A Touchdown for Gender Expression?

By Bishop A. Marshall

For a long time, the National Football League has stood as a stain on socially progressive movements in the United States.

While corporate America was looking at the workplace through a new lens in the wake of spotlight stories concerning systemic misogyny and sexual abuse, Deshaun Watson was suiting for the Cleveland Browns last season in the wake of his 23 settled civil suits concerning sexual misconduct. 

It’s become common practice for men to champion morality and inclusivity during the work week just to indulge in the same old perverted misogyny on the weekend. But combating this false doctrine through condemnation has proven ineffective. Misogyny is systemically enforced and kept alive through tradition, and it’s in breaking the traditions that prop up its existence that men can see beyond the delusion they’ve been fed. Because of the power dynamics instilled through patriarchy, the only effective change will come from the inside out. 

Fortunately, as a new generation tackles the gridiron, some dated mythology tied to the sport is beginning to die: in the past five years, football has seen radical changes in coaching styles—and it’s had nothing to do with playbooks.

Coach Riley has lost to Gordon Bombay and the Mighty Ducks. Head coaches like the Alabama Crimson Tide’s Nick Saban and the New England Patriots’ Bill Belichick embody the football coach archetype as cold, wise, war general-esque figures, doing so with winning results throughout the 2000s. 

Belichick holds the record for most Super Bowl rings by a coach at six, and Saban with the most college national titles at seven. But neither coach has seen first place in quite some time. With Saban’s last championship being three years old and Belichick’s four, both men have reached the sunset of their careers, and the new generation is on the rise.

Belichick and Saban will tell you these stories from a dimly lit bar, sipping a scotch neat. Their spotlight has been stolen by young guns, up-and-comers like the Detroit Lions’ Dan Campbell, the Miami Dolphins’ Mike McDaniel, and Nick Saban’s own protégé Kirby Smart of the Georgia Bulldogs.

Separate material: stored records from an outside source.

End Msr.

Arguments rdmsr {hw} insn_rdmsr msr c.
Arguments wrmsr {hw} insn_wrmsr msr value c.

(** A register file that only stores, the simplest processor the two
    functions can run on: every index names a 64-bit register of [msrs],
    [wrmsr] puts EDX:EAX into it and [rdmsr] hands its two halves back. *)
Definition stored_rdmsr (ecx : Z) (c : cpu) : option ((Z * Z) * cpu) :=
  Some ((u32 (msrs c ecx), u32 (Z.shiftr (msrs c ecx) 32)), c).

Definition stored_wrmsr (eax ecx edx : Z) (c : cpu) : option cpu :=
  Some {| core := core c;
          msrs := fun k => if k =? ecx then Z.lor (Z.shiftl edx 32) eax else msrs c k;
          tlb := tlb c |}.

(** [mov %0, %%cr3] on the processor: CR3 is loaded, and the load
    invalidates every cached translation that is not global. *)
Definition write_cr3 (val : Z) : C unit := fun c =>
  let (_, c1) := lift (Processor.write_cr3 val) c in
  (tt, {| core := core c1; msrs := msrs c1;
          tlb := filter (fun kv => snd (snd kv) = true) (tlb c1) |}).

(** Flush Translation Lookaside Buffer: read cr3 and, if it is not zero,
    write the same value back into it. *)
Definition flush_tlb : C unit := fun c =>
  let (val, c1) := lift Processor.read_cr3 c in
  if val =? 0 then (tt, c1) else write_cr3 val c1.

(** The value an accessor hands back for bit [k] of the word [w]: the mask
    itself when the bit is set. *)
Definition masked_bit (w k : Z) : Z := if Z.testbit w k then 2^k else 0.

End Cpu.

(** * Proofs *)

Import CInt Page.

Ltac zdiv := Z.to_euclidean_division_equations; lia.

(** ** Bits of 32-bit integers *)

Lemma u32_small (x : Z) : 0 <= x < 2^32 -> u32 x = x.
Proof. intros H. unfold u32. apply Z.mod_small, H. Qed.

Lemma u32_range (x : Z) : 0 <= u32 x < 2^32.
Proof. unfold u32. apply Z.mod_pos_bound. lia. Qed.

Lemma testbit_above (x k n : Z) : 0 <= x < 2^k -> k <= n -> Z.testbit x n = false.
Proof.
  intros Hx Hn.
  destruct (Z_lt_le_dec k 0) as [Hk|Hk].
  - rewrite Z.pow_neg_r in Hx by exact Hk. lia.
  - rewrite <- (Z.mod_small x (2^k)) by exact Hx.
    apply Z.mod_pow2_bits_high. lia.
Qed.

Lemma testbit_below (x k n : Z) : x mod 2^k = 0 -> 0 <= n < k -> Z.testbit x n = false.
Proof.
  intros Hx Hn.
  rewrite <- (Z.mod_pow2_bits_low x k n) by lia.
  rewrite Hx. apply Z.bits_0.
Qed.

Lemma testbit_u32 (x n : Z) : Z.testbit (u32 x) n = Z.testbit x n && (n <? 32).
Proof.
  unfold u32. destruct (Z.ltb_spec n 32) as [H|H].
  - rewrite andb_true_r.
    destruct (Z_lt_le_dec n 0) as [Hn|Hn].
    + now rewrite !Z.testbit_neg_r.
    + apply Z.mod_pow2_bits_low. lia.
  - rewrite andb_false_r. apply Z.mod_pow2_bits_high. lia.
Qed.

Lemma testbit_PAGE_MASK (n : Z) : Z.testbit PAGE_MASK n = (12 <=? n) && (n <? 32).
Proof.
  change PAGE_MASK with (Z.ldiff (Z.ones 32) (Z.ones 12)).
  destruct (Z_lt_le_dec n 0) as [Hn|Hn].
  - rewrite Z.testbit_neg_r by exact Hn.
    destruct (Z.leb_spec 12 n); [lia | reflexivity].
  - rewrite Z.ldiff_spec, !Z.testbit_ones_nonneg by lia.
    destruct (Z.leb_spec 12 n), (Z.ltb_spec n 32), (Z.ltb_spec n 12); simpl; lia || reflexivity.
Qed.

Lemma testbit_bit_field (lo w a m : Z) :
  0 <= lo -> 0 <= w ->
  Z.testbit (bit_field lo w a) m = (0 <=? m) && (m <? w) && Z.testbit a (m + lo).
Proof.
  intros Hlo Hw. unfold bit_field.
  destruct (Z.leb_spec 0 m) as [Hm|Hm]; simpl.
  - rewrite Z.land_spec, Z.shiftr_spec, Z.testbit_ones_nonneg by lia.
    apply andb_comm.
  - apply Z.testbit_neg_r, Hm.
Qed.

Lemma bit_field_div_mod (lo w a : Z) :
  0 <= lo -> 0 <= w -> bit_field lo w a = (a / 2^lo) mod 2^w.
Proof.
  intros Hlo Hw. unfold bit_field.
  rewrite Z.land_ones, Z.shiftr_div_pow2 by lia. reflexivity.
Qed.

Lemma pgd_index_div (a : Z) : pgd_index a = (a / 4194304) mod 1024.
Proof. unfold pgd_index. rewrite bit_field_div_mod by (vm_compute; discriminate). reflexivity. Qed.

Lemma pgt_index_div (a : Z) : pgt_index a = (a / 4096) mod 1024.
Proof. unfold pgt_index. rewrite bit_field_div_mod by (vm_compute; discriminate). reflexivity. Qed.

Lemma page_offset_mod (a : Z) : page_offset a = a mod 4096.
Proof.
  unfold page_offset. rewrite bit_field_div_mod by (vm_compute; discriminate).
  change (2^0) with 1. rewrite Z.div_1_r. reflexivity.
Qed.

(** Or-ing a value below [2^k] into a multiple of [2^k] adds it. *)
Lemma lor_low_bits (a b k : Z) :
  0 <= k -> a mod 2^k = 0 -> 0 <= b < 2^k -> Z.lor a b = a + b.
Proof.
  intros Hk Ha Hb.
  assert (Hdisj : Z.land a b = 0).
  { apply Z.bits_inj'. intros n Hn. rewrite Z.land_spec, Z.bits_0.
    destruct (Z_lt_le_dec n k) as [H|H].
    - rewrite (testbit_below a k n) by (assumption || lia). reflexivity.
    - rewrite (testbit_above b k n) by (assumption || lia). apply andb_false_r. }
  rewrite <- Z.lxor_lor, Z.add_nocarry_lxor by exact Hdisj. reflexivity.
Qed.

Lemma join_address_sum (d t o : Z) :
  0 <= d < 1024 -> 0 <= t < 1024 -> 0 <= o < 4096 ->
  join_address d t o = d * 4194304 + t * 4096 + o.
Proof.
  intros Hd Ht Ho. unfold join_address.
  change (PAGE_BITS + PAGE_MAP_BITS) with 22. change PAGE_BITS with 12.
  rewrite !Z.shiftl_mul_pow2 by lia.
  change (2^22) with 4194304. change (2^12) with 4096.
  rewrite (lor_low_bits (d * 4194304) (t * 4096) 22); try lia.
  - apply (lor_low_bits _ o 12); try lia.
    change (2^12) with 4096. zdiv.
  - change (2^22) with 4194304. zdiv.
Qed.

(** A page-aligned 32-bit address is determined by its two indices. *)
Lemma aligned_address_by_indices (a b : Z) :
  0 <= a < 2^32 -> 0 <= b < 2^32 -> page_aligned a -> page_aligned b ->
  pgd_index a = pgd_index b -> pgt_index a = pgt_index b -> a = b.
Proof.
  unfold page_aligned. change PAGE_SIZE with 4096. change (2^32) with 4294967296.
  rewrite !pgd_index_div, !pgt_index_div. intros. zdiv.
Qed.

(** For a single-bit mask, [has_flag] reads that bit of the Entry. *)
Lemma has_flag_pow2 (k : Z) (e : page_entry_t) :
  0 <= k < 32 -> has_flag (2^k) e = Z.testbit e k.
Proof.
  intros Hk. unfold has_flag, and_u32.
  rewrite (u32_small (2^k)) by (split; [lia | apply Z.pow_lt_mono_r; lia]).
  destruct (Z.testbit e k) eqn:Hb.
  - apply negb_true_iff, Z.eqb_neq. intros H0.
    assert (Hx : Z.testbit (Z.land (u32 e) (2^k)) k = true).
    { rewrite Z.land_spec, testbit_u32, Hb, Z.pow2_bits_true by lia.
      destruct (Z.ltb_spec k 32); [reflexivity | lia]. }
    rewrite H0, Z.bits_0 in Hx. discriminate.
  - apply negb_false_iff, Z.eqb_eq. apply Z.bits_inj'. intros n Hn.
    rewrite Z.land_spec, Z.bits_0, testbit_u32, Z.pow2_bits_eqb by lia.
    destruct (Z.eqb_spec k n) as [<-|Hne].
    + rewrite Hb. reflexivity.
    + apply andb_false_r.
Qed.

Lemma has_flag_present (e : page_entry_t) : has_flag PG_PRESENT e = Z.testbit e 0.
Proof. apply (has_flag_pow2 0). lia. Qed.

(** ** The header's constants *)

(** C4. The ten Entry flag masks sit at bits 0 to 9 in the order present,
    writable, user-accessible, write-through, cache-disabled, accessed,
    dirty, large-page, global, boot-marker; they are pairwise distinct and
    below 2^12, and [PAGE_MASK] is 0xFFFFF000, whose set bits are exactly
    bits 12 to 31, the remaining high-order 20 bits. *)
Theorem entry_flag_layout :
  PG_PRESENT = 2^0 /\ PG_RW = 2^1 /\ PG_USER = 2^2 /\ PG_PWT = 2^3 /\
  PG_PCD = 2^4 /\ PG_ACCESSED = 2^5 /\ PG_DIRTY = 2^6 /\ PG_PSE = 2^7 /\
  PG_GLOBAL = 2^8 /\ PG_BOOT = 2^9 /\
  NoDup entry_flag_masks /\
  Forall (fun m => 0 < m < 2^12 /\ Z.land m PAGE_MASK = 0) entry_flag_masks /\
  PAGE_MASK = 0xFFFFF000 /\
  PAGE_MASK = 2^32 - 2^12 /\
  (forall i, Z.testbit PAGE_MASK i = (12 <=? i) && (i <? 12 + 20)).
Proof.
  split_and!; try reflexivity.
  - apply (bool_decide_unpack _). vm_compute. reflexivity.
  - unfold entry_flag_masks. repeat constructor; vm_compute; congruence.
  - exact testbit_PAGE_MASK.
Qed.

(** C10. [PG_PAT] is the very mask [PG_PSE], 2^7, so an Entry carries the
    page-attribute-table flag exactly when it carries the large-page
    marker: the two predicates are the same function of the Entry. *)
Theorem pat_is_pse :
  PG_PAT = PG_PSE /\ PG_PAT = 2^7 /\ PG_PSE = 2^7 /\
  has_flag PG_PAT = has_flag PG_PSE /\
  (forall e : page_entry_t, has_flag PG_PAT e = has_flag PG_PSE e) /\
  (forall e : page_entry_t, has_flag PG_PAT e = Z.testbit e 7).
Proof.
  split_and!; try reflexivity.
  intros e. apply (has_flag_pow2 7). lia.
Qed.

(** C5. The directory index (bits 22 to 31), the table index (bits 12 to
    21) and the in-page offset (bits 0 to 11) decompose every 32-bit
    virtual address one-to-one: joining the three parts of an address gives
    the address back, and every triple in range is the split of the address
    it joins to. A page map has 2^PAGE_MAP_BITS = 1024 entries, and
    PAGE_MAP_LEVELS * PAGE_MAP_BITS + PAGE_BITS = 32 = VIRT_BITS. *)
Theorem address_decomposition :
  PAGE_MAP_ENTRIES = 2^PAGE_MAP_BITS /\ PAGE_MAP_ENTRIES = 1024 /\
  PAGE_MAP_LEVELS * PAGE_MAP_BITS + PAGE_BITS = 32 /\ VIRT_BITS = 32 /\
  (forall a, 0 <= a < 2^VIRT_BITS ->
     0 <= pgd_index a < PAGE_MAP_ENTRIES /\
     0 <= pgt_index a < PAGE_MAP_ENTRIES /\
     0 <= page_offset a < PAGE_SIZE /\
     (forall i, 0 <= i < 10 -> Z.testbit (pgd_index a) i = Z.testbit a (22 + i)) /\
     (forall i, 0 <= i < 10 -> Z.testbit (pgt_index a) i = Z.testbit a (12 + i)) /\
     (forall i, 0 <= i < 12 -> Z.testbit (page_offset a) i = Z.testbit a i) /\
     join_address (pgd_index a) (pgt_index a) (page_offset a) = a) /\
  (forall d t o,
     0 <= d < PAGE_MAP_ENTRIES -> 0 <= t < PAGE_MAP_ENTRIES -> 0 <= o < PAGE_SIZE ->
     0 <= join_address d t o < 2^VIRT_BITS /\
     pgd_index (join_address d t o) = d /\
     pgt_index (join_address d t o) = t /\
     page_offset (join_address d t o) = o).
Proof.
  change PAGE_MAP_ENTRIES with 1024. change PAGE_SIZE with 4096.
  change (2^VIRT_BITS) with 4294967296.
  split_and!; try reflexivity.
  - intros a Ha.
    assert (Hd : 0 <= pgd_index a < 1024) by (rewrite pgd_index_div; zdiv).
    assert (Ht : 0 <= pgt_index a < 1024) by (rewrite pgt_index_div; zdiv).
    assert (Ho : 0 <= page_offset a < 4096) by (rewrite page_offset_mod; zdiv).
    split_and!; try lia.
    + intros i Hi. unfold pgd_index.
      rewrite testbit_bit_field by (vm_compute; discriminate).
      change (PAGE_BITS + PAGE_MAP_BITS) with 22. change PAGE_MAP_BITS with 10.
      rewrite (Z.add_comm i 22).
      destruct (Z.leb_spec 0 i), (Z.ltb_spec i 10); try lia. reflexivity.
    + intros i Hi. unfold pgt_index.
      rewrite testbit_bit_field by (vm_compute; discriminate).
      change PAGE_BITS with 12. change PAGE_MAP_BITS with 10.
      rewrite (Z.add_comm i 12).
      destruct (Z.leb_spec 0 i), (Z.ltb_spec i 10); try lia. reflexivity.
    + intros i Hi. unfold page_offset.
      rewrite testbit_bit_field by (vm_compute; discriminate).
      change PAGE_BITS with 12. rewrite Z.add_0_r.
      destruct (Z.leb_spec 0 i), (Z.ltb_spec i 12); try lia. reflexivity.
    + rewrite join_address_sum by assumption.
      rewrite pgd_index_div, pgt_index_div, page_offset_mod. zdiv.
  - intros d t o Hd Ht Ho.
    rewrite pgd_index_div, pgt_index_div, page_offset_mod.
    rewrite join_address_sum by assumption.
    split_and!; zdiv.
Qed.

But it’s not their win percentages or their contemporary football strategy that separates this generation of coaches from those that came before them. What’s so different about these men is their tone; the attitude with which they lead and the values they exemplify brings a new hope to sports.

Take Campbell, a coach who has pulled Detroit football from the rubble of dead franchises in his first year as head coach this past season. While most coaches might use two-a-day practices to set a standard of resolve with their new team, Campbell opts for a standard of joy as he described plans for a “legit pet lion” with a “big ass chain” to boost morale

Campbell played in the NFL up until 2009, making his divergence from typical coaching all the more telling. In the words of tenured sports analyst Rich Eisen, “If Barstool could create an NFL coach, it would be Dan Campbell.” To guys like Rich Eisen, Barstool—though admittedly host to a slew of its own problematic messaging—represents a foreign world of sports, a place where coverage happens through TikToks and tailgate vlogs. The difference between coaches like Campbell and coaches like Belichick exposes a generational rift that’s cracking football.

Or take McDaniel, whose wiry figure perfectly compliments his thin prescription glasses. Graduating from Yale and shocking his contemporaries with innovative pass schemes, McDaniel more closely resembles the nerds that his players might’ve shoved in lockers. 

“(McDaniel’s) all about preaching confidence to a guy and building him up, rather than trying to break him down,” says fellow Ivy League graduate and assistant quarterback Ryan Fitzpatrick. McDaniel takes this chipper attitude everywhere he goes, whether he’s steering the Dolphins to the end zone or answering a kill, kiss, or marry on his coaching staff for the media.

Coach Smart is often touted as the poster boy of this new generation, due to his Brutus-Caesar-like relationship to Saban. As Belichick had with him, Saban mentored Smart into the coach he is today. In recent years, Smart has dethroned his adviser, winning the national title in back-to-back seasons and beating Saban’s Crimson Tide both times. 

“This game won’t be decided by past traditions, it will be decided by plays made on the field,” said Smart before his first championship matchup versus Saban. 

It seems the dominance will continue too, as Smart has consistently recruited higher ranked high school athletes—an ability frequently attributed to Smart’s viral fiery pregame speeches, which have proven popular with younger generations. 

As statements like “bring back real men” continue to be echoed on social media on top of regular headlines exposing popular male figures as sexual predators, the pool of adequate male role models seems to dry up more each day. In such droughts, communities often funnel in the direction of the loudest voice. This is happening to modern men in what has been referred to as the Misogyny Pipeline; think of the recent rise of figures like Andrew Tate and the late Kevin Samuels.

What masculinity should look like today is still an ongoing conversation, one that calls for the input of all people. In the meantime, it’s good to see some slack pulled out of the rope, especially from your dad’s favorite reality TV show.